La nueva Roma que imagina Gian Piero Gian Piero Gasperini ya tiene una base muy definida. El técnico italiano considera que el equipo necesita tres incorporaciones clave para dar un salto competitivo real y pelear de tú a tú contra los grandes de la Serie A. Su prioridad no está en el centro del campo, sino en las bandas y en la zona ofensiva.
Dentro de su sistema 3-4-2-1, según informa Corriere Dello Sport, Gasperini cree que la Roma necesita reforzar especialmente los carriles izquierdo y derecho, además de sumar un atacante diferencial capaz de aportar velocidad, desequilibrio y gol. Para el entrenador, esas posiciones son fundamentales en un esquema donde los extremos y los jugadores ofensivos tienen un desgaste constante y son decisivos tanto en ataque como en presión.
En cambio, el centro del campo sí parece convencer plenamente al técnico. La pareja formada por Manu Koné y Niccolò Pisilli ha ganado muchísimo peso en los planes del club. Gasperini considera que ambos representan el equilibrio perfecto entre juventud, intensidad y proyección de futuro.
Koné aporta fuerza física, recuperación y salida rápida de balón, mientras que Pisilli destaca por su movilidad, llegada al área y capacidad para jugar entre líneas. El entrenador cree que pueden convertirse en una de las parejas más sólidas del campeonato y, salvo una oferta irrechazable, la intención sería construir el nuevo proyecto alrededor de ellos.
La situación de otros centrocampistas sigue abierta. Lorenzo Pellegrini continúa siendo importante por liderazgo y experiencia, aunque su papel podría cambiar en el nuevo sistema. Bryan Cristante, por su parte, seguiría siendo una alternativa fiable gracias a su versatilidad y capacidad táctica.
En ataque, el gran desafío será encontrar futbolistas adaptados al estilo agresivo y vertical de Gasperini. El técnico busca jugadores capaces de romper líneas, atacar espacios y mantener una presión constante durante los 90 minutos. No solo quiere talento ofensivo, sino también intensidad y sacrificio defensivo.

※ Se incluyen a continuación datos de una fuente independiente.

(** And selects nothing else than what hops reach. *)
Lemma pass_only_hops s0 s :
  (forall x, chosen x s -> reachable s0 x) -> forall x, chosen x (pass services workloads s) -> reachable s0 x.
Proof using Type.
  assert (Hhop : forall x y, reachable s0 x -> hop x y -> reachable s0 y).
  { intros x y [n Hn] Hh. exists (S n). by eapply within_hop. }
  intros Hs. unfold pass. pose (I s := forall x, chosen x s -> reachable s0 x).
  apply (foldl_keeps _ I); [|exact Hs]. clear s Hs. intros s svc Hsvc Hs. unfold visit_service.
  apply (foldl_keeps _ I).
  - intros s' wl Hw Hs' x. unfold select_if_linked.
    destruct (bool_decide_reflect (wl_key wl ∈ sn_workloads s')) as [Hk|]; [|apply Hs'].
    destruct (linked svc wl) eqn:El; [|apply Hs']. cbn [andb]. rewrite chosen_select_service.
    intros [->|Hx]; [|by apply Hs']. apply (Hhop (Wl (wl_key wl))); [by apply Hs'|by constructor].
  - case_decide as Hn; [|exact Hs].
    apply (foldl_keeps _ (fun s' => obj_name svc ∈ sn_services s' /\ I s')).
    + intros s' wl Hw [Hn' Hs']. unfold select_linked_workloads. destruct (linked svc wl) eqn:El; [|done]. split; [done|].
      intros x. rewrite chosen_select_workload. intros [->|Hx]; [|by apply Hs'].
      apply (Hhop (Svc (obj_name svc))); [by apply Hs'|by constructor].
    + done.
Qed.

Lemma select_all_spec s0 x :
  (within s0 3 x -> chosen x (select_all services workloads s0)) /\
  (chosen x (select_all services workloads s0) -> reachable s0 x).
Proof using Type.
  unfold select_all. generalize 3 as k. intros k. revert x. induction k as [|k IH]; intros x; cbn [Nat.iter].
  - split; [by inversion 1|]. intros Hx. exists 0. by constructor.
  - split.
    + inversion 1 as [n z Hz|n z y Hz Hh]; subst.
      * apply pass_keeps, IH. by constructor.
      * eapply pass_hops; [by apply IH|done].
    + apply pass_only_hops. intros z. apply IH.
Qed.
End selection.
Definition ingress_path (p : HTTPIngressPath) : option fields :=
  b ← ip_Service p;   (* [p.Backend.Service.Name] on a nil [Service] panics *)
  Some {[ "path" := AStr (ip_Path p); "pathType" := AStr (default EmptyString (ip_PathType p));
          "backendService" := AStr (ib_Name b); "backendPort" := AInt32 (ib_Port b) ]}.
Definition ingress_rule (r : IngressRule) : option fields :=
  paths ← mapM ingress_path (default [] (ir_HTTP r));
  Some {[ "host" := AStr (ir_Host r); "paths" := AMapSlice paths ]}.
Definition ingress_spec (o : Ingress) : option fields :=
  rules ← mapM ingress_rule (ig_Rules (spec o));
  Some {[ "ingressClassName" := match ig_ClassName (spec o) with Some p => APtr (ptr_text p) | None => ANil end;
          "rules" := AMapSlice rules; "annotations" := annotations o; "labels" := labels_of o ]}.
Definition service_spec (o : CoreService) : fields :=
  let ports := (fun p => {[ "name" := AStr (sp_Name p); "port" := AInt32 (sp_Port p); "targetPort" := AStr (sp_TargetPort p);
                            "protocol" := AStr (sp_Protocol p) ]}) <$> cs_Ports (spec o) in
  {[ "type" := AStr (cs_Type (spec o)); "selector" := AStrMap (cs_Selector (spec o)); "ports" := AMapSlice ports;
     "clusterIP" := AStr (cs_ClusterIP (spec o)); "annotations" := annotations o; "labels" := labels_of o ]}.
Definition config_map_spec (o : ConfigMap) : fields :=
  {[ "data" := AStrMap (truncate_value 512 "…[truncated]" <$> cd_Data (spec o)); "annotations" := annotations o; "labels" := labels_of o ]}.
Definition secret_spec (o : Secret) : fields :=
  {[ "exists" := ABool true; "type" := AStr (sd_Type (spec o)); "labels" := labels_of o; "annotations" := annotations o ]}.
Definition deployment_spec (ns : string) (o : AppDeployment) (w : W) : option fields :=
  selector ← ad_Selector (spec o);   (* [obj.Spec.Selector.MatchLabels] on a nil [Selector] panics *)
  Some {[ "replicas" := ptr_any (ad_Replicas (spec o)); "selector" := AStrMap selector; "labels" := labels_of o;
          "templateLabels" := AStrMap (ad_TemplateLabels (spec o));
          "dependencies" := AMapSlice (templateDependencyFields ns (ad_Template (spec o)) w);
          "availableReplicas" := AInt32 (ads_AvailableReplicas (status o)); "readyReplicas" := AInt32 (ads_ReadyReplicas (status o));
          "conditions" := AMapSlice (summariseDeploymentConditions (ads_Conditions (status o))) ]}.
Definition stateful_set_spec (ns : string) (o : AppStatefulSet) (w : W) : fields :=
  {[ "replicas" := ptr_any (as_Replicas (spec o)); "labels" := labels_of o; "templateLabels" := AStrMap (as_TemplateLabels (spec o));
     "dependencies" := AMapSlice (templateDependencyFields ns (as_Template (spec o)) w);
     "readyReplicas" := AInt32 (ass_ReadyReplicas (status o)); "currentReplicas" := AInt32 (ass_CurrentReplicas (status o)) ]}.
Definition daemon_set_spec (ns : string) (o : AppDaemonSet) (w : W) : fields :=
  {[ "desiredNumberScheduled" := AInt32 (dss_DesiredNumberScheduled (status o)); "labels" := labels_of o;
     "templateLabels" := AStrMap (ds_TemplateLabels (spec o));
     "dependencies" := AMapSlice (templateDependencyFields ns (ds_Template (spec o)) w);
     "numberReady" := AInt32 (dss_NumberReady (status o)); "numberUnavailable" := AInt32 (dss_NumberUnavailable (status o)) ]}.
Definition cron_job_spec (o : CronJob) : fields :=
  {[ "schedule" := AStr (cj_Schedule (spec o)); "suspend" := ptr_any (cj_Suspend (spec o));
     "activeJobs" := AInt (cjs_Active (status o)); "lastScheduleTime" := ptr_any (cjs_LastScheduleTime (status o));
     "lastSuccessfulTime" := ptr_any (cjs_LastSuccessfulTime (status o)); "annotations" := annotations o ]}.
Definition job_spec (o : Job) : fields :=
  {[ "completions" := ptr_any (jb_Completions (spec o)); "succeeded" := AInt32 (jbs_Succeeded (status o));
     "failed" := AInt32 (jbs_Failed (status o)); "active" := AInt32 (jbs_Active (status o));
     "startTime" := ptr_any (jbs_StartTime (status o)); "completionTime" := ptr_any (jbs_CompletionTime (status o)) ]}.
Definition claim_spec (o : PersistentVolumeClaim) (w : W) : fields :=
  let class := default EmptyString (pc_StorageClassName (spec o)) in
  let classExists := if decide (class = EmptyString) then true else bool_decide (error_of (get_StorageClass class w) = None) in
  {[ "phase" := AStr (pcs_Phase (status o)); "capacity" := AStr (default EmptyString (pcs_Capacity (status o)));
     "accessModes" := AStrSlice (pc_AccessModes (spec o)); "storageClass" := AStr class;
     "storageClassExists" := ABool classExists; "labels" := labels_of o ]}.
Definition autoscaler_spec (o : HorizontalPodAutoscaler) : fields :=
  let t := hs_ScaleTargetRef (spec o) in
  {[ "labels" := labels_of o;
     "scaleTargetRef" := AMap {[ "apiVersion" := AStr (st_APIVersion t); "kind" := AStr (st_Kind t); "name" := AStr (st_Name t) ]};
     "minReplicas" := ptr_any (hs_MinReplicas (spec o)); "maxReplicas" := AInt32 (hs_MaxReplicas (spec o));
     "currentReplicas" := AInt32 (hss_CurrentReplicas (status o)); "desiredReplicas" := AInt32 (hss_DesiredReplicas (status o)) ]}.
Definition is_ready (e : CoreEndpoint) : bool := match ce_Ready e with Some b => b | None => false end.
Definition count_addresses (l : list CoreEndpoint) : Z := foldl (fun n e => n + Z.of_nat (length (ce_Addresses e)))%Z 0%Z l.
Definition slice_spec (o : CoreEndpointSlice) : fields :=
  {[ "labels" := labels_of o; "serviceName" := AStr (mget (obj_labels o) LabelServiceName);
     "addressType" := AStr (sl_AddressType (spec o));
     "readyEndpoints" := AInt (count_addresses (filter (fun e => is_ready e = true) (sl_Endpoints (spec o))));
     "notReadyEndpoints" := AInt (count_addresses (filter (fun e => is_ready e = false) (sl_Endpoints (spec o)))) ]}.

(** [collectDynamicSpec] *)
Definition find_resource (kind apiGroup : string) (list_ : APIResourceList) : option GroupVersionResource :=
  match parse_group_version (W := W) (al_GroupVersion list_) with
  | Err _ => None
  | Ok (group, version) =>
      if decide (group <> apiGroup) then None
      else match filter (fun r => equal_fold (ar_Kind r) kind = true) (al_Resources list_) with
           | r :: _ => Some (mkGVR group version (ar_Name r))
           | [] => None
           end
  end.
Definition keep_field (k : string) (object out : fields) : fields :=
  match object !! k with Some v => <[k := v]> out | None => out end.
Definition collectDynamicSpec (ns kind name apiGroup : string) (w : W) : res (option fields) :=
  match rest_config w with
  | Err e => Err (ErrWrap "get rest config" e)
  | Ok _ =>
      match discovery_client w with
      | Err e => Err (ErrWrap "discovery client" e)
      | Ok _ =>
          match omap (find_resource kind apiGroup) (preferred_resources w) with
          | [] => Err (ErrOther ("kind " +:+ go_quote kind +:+ " apiGroup " +:+ go_quote apiGroup +:+ " not found in cluster"))
          | gvr :: _ =>
              match dynamic_client w with
              | Err e => Err (ErrWrap "dynamic client" e)
              | Ok _ =>
                  res_bind (dynamic_get gvr ns name w) (fun object =>
                    let out := keep_field "status" object (keep_field "spec" object ∅) in
                    Ok (if decide (out = ∅) then None else Some out))
              end
          end
      end
  end.

(** [collectResourceSpec]: [None] is a panic, [Ok None] no fields. *)
Definition total {A} (f : A -> fields) (r : res A) : option (res (option fields)) := Some (res_bind r (fun o => Ok (Some (f o)))).
Definition partial {A} (f : A -> option fields) (r : res A) : option (res (option fields)) :=
  match r with Err e => Some (Err e) | Ok o => s ← f o; Some (Ok (Some s)) end.
Definition collectResourceSpec (ns kind name apiGroup : string) (w : W) : option (res (option fields)) :=
  if decide (kind = "Ingress") then partial ingress_spec (get_Ingress ns name w)
  else if decide (kind = "Service") then total service_spec (get_Service ns name w)
  else if decide (kind = "ConfigMap") then total config_map_spec (get_ConfigMap ns name w)
  else if decide (kind = "Secret") then total secret_spec (get_Secret ns name w)
  else if decide (kind = "Deployment") then partial (fun o => deployment_spec ns o w) (get_Deployment ns name w)
  else if decide (kind = "StatefulSet") then total (fun o => stateful_set_spec ns o w) (get_StatefulSet ns name w)
  else if decide (kind = "DaemonSet") then total (fun o => daemon_set_spec ns o w) (get_DaemonSet ns name w)
  else if decide (kind = "CronJob") then total cron_job_spec (get_CronJob ns name w)
  else if decide (kind = "Job") then total job_spec (get_Job ns name w)
  else if decide (kind = "PersistentVolumeClaim") then total (fun o => claim_spec o w) (get_Claim ns name w)
  else if decide (kind = "HorizontalPodAutoscaler") then total autoscaler_spec (get_HPA ns name w)
  else if decide (kind = "EndpointSlice") then total slice_spec (get_EndpointSlice ns name w)
  else if decide (apiGroup <> EmptyString) then Some (collectDynamicSpec ns kind name apiGroup w)
  else Some (Ok None).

Otro aspecto fundamental será el rendimiento de los laterales. En el modelo de Gasperini, los carrileros son prácticamente extremos: deben generar amplitud, asistir, presionar y recorrer toda la banda sin descanso. Por eso la Roma trabaja especialmente en la búsqueda de un perfil zurdo natural que pueda marcar diferencias por el costado izquierdo.
Mientras tanto, el equipo sigue concentrado en la pelea por entrar en la próxima Champions League. El cuerpo técnico ya está gestionando las cargas físicas pensando en el tramo decisivo de la temporada, con partidos clave que podrían definir el futuro europeo del club.
Entre los nombres más observados aparece Paulo Paulo Dybala, cuyo encaje táctico sigue siendo uno de los grandes temas internos. Su calidad es indiscutible, pero Gasperini quiere encontrar la mejor manera de integrarlo en un sistema de máxima intensidad física.
Además, varios clubes europeos siguen de cerca a las grandes joyas del equipo. Manu Koné, Niccolò Pisilli y Mile Mile Svilar son actualmente los futbolistas con mayor proyección y valor de mercado dentro de la plantilla. Aun así, la idea del entrenador sería evitar su salida y convertirlos en la base del nuevo proyecto.
La sensación dentro del club es clara: la Roma no busca una revolución total, sino una transformación estratégica. Gasperini quiere construir un equipo más rápido, más intenso y mucho más competitivo, manteniendo una columna vertebral joven y preparada para crecer durante los próximos años.